INFORMATION
(* ===== verification/CommandTheorems.v ===== *)
(** * The layout's commands

    The theorems on each command of the layout and on the building blocks they share: no
    pane is lost or doubled, and where a command may panic or lose a pane the theorem says
    exactly when. *)

From S2P Require Import Prelude Text F64 Json Fraction Describe Pane Panes State Tree Tabs Workspace Model.
From S2P Require Import Ops OpsFacts Commands CommandFacts ArrangeFacts Desk Saved SavedFacts Layout Service.
From S2P Require Import Host HostFacts HostLaws.

(** Taking a pane out of a well-formed layout cannot fail; an absent pane changes
    nothing, and a present one goes alone: every other pane stays, a dissolved workspace's
    panes and background included, and the layout stays well formed. *)
Theorem detach_exact m id :
  model_wf m ->
  exists m', detach m id = Some m' /\ model_wf m' /\
    ((id ∉ all_panes m /\ m' = m) \/ all_panes m ≡ₚ id :: all_panes m').
Proof.
  intros Hwf. destruct (detach_spec m id Hwf) as (m' & Hd & Hdet). exists m'. split; [done|].
  destruct (detached_wf _ _ _ Hwf Hdet) as [Hwf' _]. split; [done|]. apply Hdet.
Qed.

Lemma detach_exact_witness :
  model_wf task_layout /\ exists m', detach task_layout "p3" = Some m' /\ model_wf m' /\
    (("p3" ∉ all_panes task_layout /\ m' = task_layout) \/ all_panes task_layout ≡ₚ "p3" :: all_panes m').
Proof. split; [apply task_layout_wf|]. apply (detach_exact task_layout "p3"). apply task_layout_wf. Defined.

(** Dropping what is empty puts the layout in order: no orphan is left, every tab has a
    tree, every tab bar's active tab and focused pane are its own, every window has a tab or
    a lead and no workspace that is gone; and every pane is kept. *)
Theorem drop_empty_tidies m :
  model_wf m -> kept m (drop_empty m) /\ tidy_model (drop_empty m).
Proof.
  intros Hwf. destruct (drop_empty_spec m (wf_ids _ Hwf)) as (Hp & Hids & Ht). split; [|done].
  by apply (kept_step m m); [apply kept_refl|..].
Qed.

(** The sample after its agent is taken out: its workspace's tabs are orphans. *)
Definition orphaned : Model := default task_layout (detach task_layout "p3").

Lemma orphaned_wf : model_wf orphaned.
Proof.
  destruct (detach_spec task_layout "p3" task_layout_wf) as (m' & Hd & Hdet). unfold orphaned. rewrite Hd.
  by destruct (detached_wf _ _ _ task_layout_wf Hdet).
Qed.

Lemma drop_empty_tidies_witness :
  orphan_panes orphaned = ["p4"] /\ kept orphaned (drop_empty orphaned) /\ tidy_model (drop_empty orphaned).
Proof. split; [vm_compute; reflexivity|]. apply (drop_empty_tidies orphaned). apply orphaned_wf. Defined.

(** Swapping two panes never fails and keeps every pane and every holder, wherever the
    two are: in tabs, in docks, or nowhere. *)
Theorem swap_keeps m a b :
  model_wf m -> a ≠ b -> exists m', swap m a b = Some m' /\ kept m m' /\ holders m' = holders m.
Proof.
  intros Hwf Hab. destruct (swap_spec m a b (wf_ids _ Hwf) Hab) as (m' & Hs & Hp & Hids & Hh). exists m'.
  split; [done|]. split; [|done]. by apply (kept_step m m); [apply kept_refl|..].
Qed.

Lemma swap_keeps_witness :
  model_wf task_layout /\ "p1" ≠ "p3" /\
  exists m', swap task_layout "p1" "p3" = Some m' /\ kept task_layout m' /\ holders m' = holders task_layout.
Proof.
  split; [apply task_layout_wf|]. split; [discriminate|].
  apply (swap_keeps task_layout "p1" "p3"); [apply task_layout_wf|discriminate].
Defined.

(** C3 [move], in full: it keeps every pane, but for a move of a task's agent, or to a pane
    that is nowhere in the layout, which may fail having taken the moved pane (and no other)
    out; and only the move of a task's agent can panic. *)
Theorem move_pane_account `{World} args panes m :
  model_wf m ->
  runs (moves_agent args panes m)
    (fun m' => kept m m' \/ (moves_agent args panes m \/ moves_nowhere args panes m) /\
                            exists p, moving args panes p /\ lost m (pane_id p) m')
    (move_pane args panes) (fun _ => kept m) m.
Proof. apply move_pane_runs. Qed.

Definition move_p2_down : Value :=
  obj [("pane", JString "p2"); ("to", JString "p1"); ("side", JString "bottom")].

Lemma move_pane_account_witness :
  model_wf task_layout /\
  runs (moves_agent move_p2_down sample_panes task_layout)
    (fun m' => kept task_layout m' \/
       (moves_agent move_p2_down sample_panes task_layout \/ moves_nowhere move_p2_down sample_panes task_layout) /\
       exists p, moving move_p2_down sample_panes p /\ lost task_layout (pane_id p) m')
    (move_pane move_p2_down sample_panes) (fun _ => kept task_layout) task_layout.
Proof.
  split; [apply task_layout_wf|]. apply (move_pane_account move_p2_down sample_panes task_layout). apply task_layout_wf.
Defined.

(** Moving a tab keeps every pane and leaves the layout in order; it can panic only on a
    layout that was not. *)
Theorem move_tab_keeps args m :
  model_wf m -> runs (¬ tidy_model m) (kept m) (move_tab args) (fun _ m' => kept m m' /\ tidy_model m') m.
Proof. apply move_tab_runs. Qed.

Definition move_tab_out : Value := obj [("tab", JString "tab-1"); ("window", JString "new")].

Lemma move_tab_keeps_witness :
  model_wf task_layout /\ runs (¬ tidy_model task_layout) (kept task_layout) (move_tab move_tab_out)
    (fun _ m' => kept task_layout m' /\ tidy_model m') task_layout.
Proof. split; [apply task_layout_wf|]. apply (move_tab_keeps move_tab_out task_layout). apply task_layout_wf. Defined.

(** [window assign] and [window free] keep every pane and leave the layout in order; they
    can panic only on a layout that was not. *)
Theorem window_command_keeps `{World} args panes m :
  model_wf m ->
  runs (¬ tidy_model m) (kept m) (window_command args panes) (fun _ m' => kept m m' /\ tidy_model m') m.
Proof. apply window_command_runs. Qed.

Definition free_window : Value := obj [("window", JString "win-1"); ("action", JString "free")].

Lemma window_command_keeps_witness :
  model_wf task_layout /\ runs (¬ tidy_model task_layout) (kept task_layout) (window_command free_window sample_panes)
    (fun _ m' => kept task_layout m' /\ tidy_model m') task_layout.
Proof.
  split; [apply task_layout_wf|]. apply (window_command_keeps free_window sample_panes task_layout). apply task_layout_wf.
Defined.

(** Resizing, by pane or by divider, keeps every pane and every tree's order; the only
    panic is that of the divider index [usize::MAX]. *)
Theorem resize_keeps `{World} args panes m :
  model_wf m ->
  runs ((v ← get args "index"; as_u64 v) = Some usize_max) (kept m) (resize args panes) (fun _ => kept m) m.
Proof. apply resize_runs. Qed.

Definition resize_p1 : Value := obj [("pane", JString "p1"); ("size", JString "1/3")].

Lemma resize_keeps_witness :
  model_wf task_layout /\ runs ((v ← get resize_p1 "index"; as_u64 v) = Some usize_max) (kept task_layout)
    (resize resize_p1 sample_panes) (fun _ => kept task_layout) task_layout.
Proof. split; [apply task_layout_wf|]. apply (resize_keeps resize_p1 sample_panes task_layout). apply task_layout_wf. Defined.

(** [arrange] never panics, however deep the layout it is given; refused, it keeps every
    pane; done, the layout is in order and well formed, has every pane it had and the ones
    the arrangement names, none of them a task's agent, and no pane twice. *)
Theorem arrange_sound `{World} args panes m :
  model_wf m ->
  runs False (kept m) (arrange args panes)
    (fun _ m' => tidy_model m' /\ exists used, NoDup used /\ (forall x, x ∈ used -> x ∉ docks m) /\ arranged m used m') m.
Proof. apply arrange_runs. Qed.

Definition arrange_columns : Value :=
  obj [("tab", JString "tab-1");
       ("layout", obj [("split", JString "row");
          ("children", JArray [obj [("pane", JString "p2"); ("size", JString "1/4")]; obj [("pane", JString "p4")]])])].

Lemma arrange_sound_witness :
  model_wf task_layout /\ runs False (kept task_layout) (arrange arrange_columns sample_panes)
    (fun _ m' => tidy_model m' /\ exists used, NoDup used /\
       (forall x, x ∈ used -> x ∉ docks task_layout) /\ arranged task_layout used m') task_layout.
Proof. split; [apply task_layout_wf|]. apply (arrange_sound arrange_columns sample_panes task_layout). apply task_layout_wf. Defined.

(** The commands that show, name and claim ([focus], [zoom], [rename-tab], [desks] and
    every [task] command) never panic and keep every pane, done or refused. *)
Theorem quiet_commands_keep `{World} args panes m cmd :
  model_wf m -> cmd ∈ ["focus"; "zoom"; "rename-tab"; "desks"; "task"] ->
  runs False (kept m) (model_command cmd args panes) (fun _ => kept m) m.
Proof.
  intros Hwf Hc. unfold model_command. repeat (apply elem_of_cons in Hc as [->|Hc]; [cbn|]); [..|by apply elem_of_nil in Hc].
  - by apply focus_keeps.
  - by apply zoom_keeps.
  - by apply rename_tab_keeps.
  - by apply set_desks_keeps.
  - by apply task_keeps.
Qed.

Definition zoom_p1 : Value := obj [("pane", JString "p1")].

Lemma quiet_commands_keep_witness :
  model_wf task_layout /\
  runs False (kept task_layout) (model_command "zoom" zoom_p1 sample_panes) (fun _ => kept task_layout) task_layout.
Proof.
  split; [apply task_layout_wf|]. apply (quiet_commands_keep zoom_p1 sample_panes task_layout "zoom"); [apply task_layout_wf|].
  apply (bool_decide_unpack _). vm_compute. exact I.
Defined.

(** Closing a task takes out exactly the task's panes: its workspace's tabs, its own
    windows' tabs, its agent and its background, and nothing else. *)
Theorem close_task_exact m task s ws :
  model_wf m -> task_index m task = Some s -> m_workspaces m !! s = Some ws ->
  Forall (fun w => in_workspace (ws_id ws) w = true -> win_lead w = None) (m_windows m) ->
  exists m', close_task m task = Some m' /\ all_panes m ≡ₚ task_own m ws ++ all_panes m' /\ model_wf m'.
Proof.
  intros Hwf Ht Hs Hl. destruct (close_task_spec m task s ws (wf_ids _ Hwf) Ht Hs Hl) as (m' & Hc & Hp & Hids).
  exists m'. split_and!; [done..|]. split; [done|]. pose proof (wf_panes _ Hwf) as Hnd. rewrite Hp in Hnd.
  by apply NoDup_app in Hnd as (_ & _ & ?).
Qed.

Definition sample_ws : Workspace := default (workspace_new "" (mkDock "" ELeft f0 false) Shelf) (head (m_workspaces task_layout)).

Lemma close_task_exact_witness :
  model_wf task_layout /\
  exists m', close_task task_layout "ws-1" = Some m' /\
    all_panes task_layout ≡ₚ task_own task_layout sample_ws ++ all_panes m' /\ model_wf m'.
Proof.
  split; [apply task_layout_wf|]. apply (close_task_exact task_layout "ws-1" 0 sample_ws);
    [apply task_layout_wf|vm_compute; reflexivity|vm_compute; reflexivity|].
  apply (bool_decide_unpack _). vm_compute. exact I.
Defined.

(** * Where the layout's code does not do what it means to

    Each finding as a run of the definitions on a small layout that requests reach. *)

(** What a served request comes to: how it ended, and the panes of the layout after. *)
Definition came_to (r : res Map * Model) : string * list string :=
  (match fst r with Ok _ => "ok" | Err e => err_code e | Panic => "panic" end, all_panes (snd r)).

(** ** Moving a task's agent *)

Definition move_agent_beside : Value := command_of "move" [("pane", JString "p3"); ("to", JString "p4"); ("side", JString "right")].
Definition move_agent_to_tab : Value := command_of "move" [("pane", JString "p3"); ("tab", JString "tab-2")].

(** A task's agent moved beside a pane of its own workspace is taken out, its workspace
    dissolves, and the target is no longer found: the command fails, and the agent's pane is
    in no place of the layout. *)
Theorem moved_agent_is_lost :
  reachable task_layout /\
  came_to (serve move_agent_beside sample_panes task_layout) = ("not_found", ["p1"; "p2"; "p4"]) /\
  "p3" ∈ all_panes task_layout.
Proof.
  split; [apply task_layout_reachable|]. split; [by vm_compute|]. apply (bool_decide_unpack _). by vm_compute.
Qed.

(** A task's agent moved to a tab of its own workspace panics: the tab went with the
    workspace that [detach] dissolved. *)
Theorem moved_agent_panics :
  reachable task_layout /\ fst (serve move_agent_to_tab sample_panes task_layout) = Panic.
Proof. split; [apply task_layout_reachable|by vm_compute]. Qed.

(** ** Layouts with something empty *)

(** A window made by [focus --window new] has no tab; a removal without [tidy] leaves its
    pane's tab empty. *)
Definition empty_window_requests : list Value :=
  [command_of "focus" [("window", JString "new")]].
Definition empty_window : Model := serve_all empty_window_requests model_default.
Definition empty_tab_requests : list Value :=
  [place_at "p1" plainly; obj [("op", JString "remove"); ("ids", JArray [JString "p1"])]].
Definition empty_tab : Model := serve_all empty_tab_requests model_default.

Definition free_empty_window : Value := command_of "window" [("window", JString "win-1"); ("action", JString "free")].
Definition move_empty_tab : Value := command_of "move-tab" [("tab", JString "tab-1")].

(** On a window without tabs [window free] panics: [drop_empty] drops the window whose
    place the reply then asks for. *)
Theorem freed_empty_window_panics :
  reachable empty_window /\ fst (serve free_empty_window sample_panes empty_window) = Panic.
Proof. split; [apply serve_all_reachable; [apply reach_start|by vm_compute]|by vm_compute]. Qed.

(** A tab without panes that is moved panics: [drop_empty] drops the tab that is then
    looked for. *)
Theorem moved_empty_tab_panics :
  reachable empty_tab /\ fst (serve move_empty_tab sample_panes empty_tab) = Panic.
Proof. split; [apply serve_all_reachable; [apply reach_start|by vm_compute]|by vm_compute]. Qed.

(** ** Dividers *)

Definition divider_at_max : Value :=
  command_of "resize" [("tab", JString "tab-1"); ("path", JArray []); ("index", from_usize usize_max); ("share", num f_half_)].

(** A divider index of [usize::MAX] overflows where the next child is looked for. *)
Theorem divider_overflows :
  reachable two_panes /\ fst (serve divider_at_max sample_panes two_panes) = Panic.
Proof. split; [apply serve_all_reachable; [apply reach_start|by vm_compute]|by vm_compute]. Qed.

(** ** Claiming a task *)

(** Two tasks on the desk of ["mac"]: [p3]'s, in front, and [p1]'s. *)
Definition two_tasks_requests : list Value := [place_at "p1" (docked_at ELeft); place_at "p3" (docked_at ELeft)].
Definition two_tasks : Model := serve_all two_tasks_requests model_default.
Definition claim_p1 : Value := command_of "task" [("action", JString "claim"); ("task", JString "p1"); ("app", JString MAC_APP)].

(** A claim of a task that is out on the claiming app already, but not in front, answers
    with another task: the one in front. *)
Theorem claim_names_another_task :
  reachable two_tasks /\
  exists reply, fst (serve claim_p1 sample_panes two_tasks) = Ok reply /\ get (JObject reply) "task" = Some (JString "p3").
Proof.
  split; [apply serve_all_reachable; [apply reach_start|by vm_compute]|].
  eexists. split; [vm_compute; reflexivity|by vm_compute].
Qed.

(** ** Saving a background pane *)

Definition background_at (ws : string) : Placement :=
  mkPlacement None (Some ws) SAuto f_half_ false None false None None None false false false false true.
Definition background_requests : list Value :=
  [place_at "p1" (docked_at ELeft); place_at "p2" (background_at "ws-1")].
Definition background_layout : Model := serve_all background_requests model_default.
Definition reinstall (m : Model) : Value :=
  obj [("op", JString "install"); ("ids", JArray (map JString (all_panes m))); ("state", JObject (export_v1 m))].

(** A background pane is in the export ([export_v1], which the [export] request answers),
    and gone from the layout the export installs. *)
Theorem background_is_not_reread :
  reachable background_layout /\ all_panes background_layout = ["p1"; "p2"] /\
  came_to (serve (reinstall background_layout) sample_panes background_layout) = ("ok", ["p1"]).
Proof. split; [apply serve_all_reachable; [apply reach_start|by vm_compute]|]. split; by vm_compute. Qed.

PROBLEM TO SOLVE
From the material above, set down exactly the lines starting at the one with "tidy_model (drop_empty orphaned)." and ending at the one with "Theorem swap_keeps m", end lines included.

YOUR RESPONSE
  orphan_panes orphaned = ["p4"] /\ kept orphaned (drop_empty orphaned) /\ tidy_model (drop_empty orphaned).
Proof. split; [vm_compute; reflexivity|]. apply (drop_empty_tidies orphaned). apply orphaned_wf. Defined.

(** Swapping two panes never fails and keeps every pane and every holder, wherever the
    two are: in tabs, in docks, or nowhere. *)
Theorem swap_keeps m a b :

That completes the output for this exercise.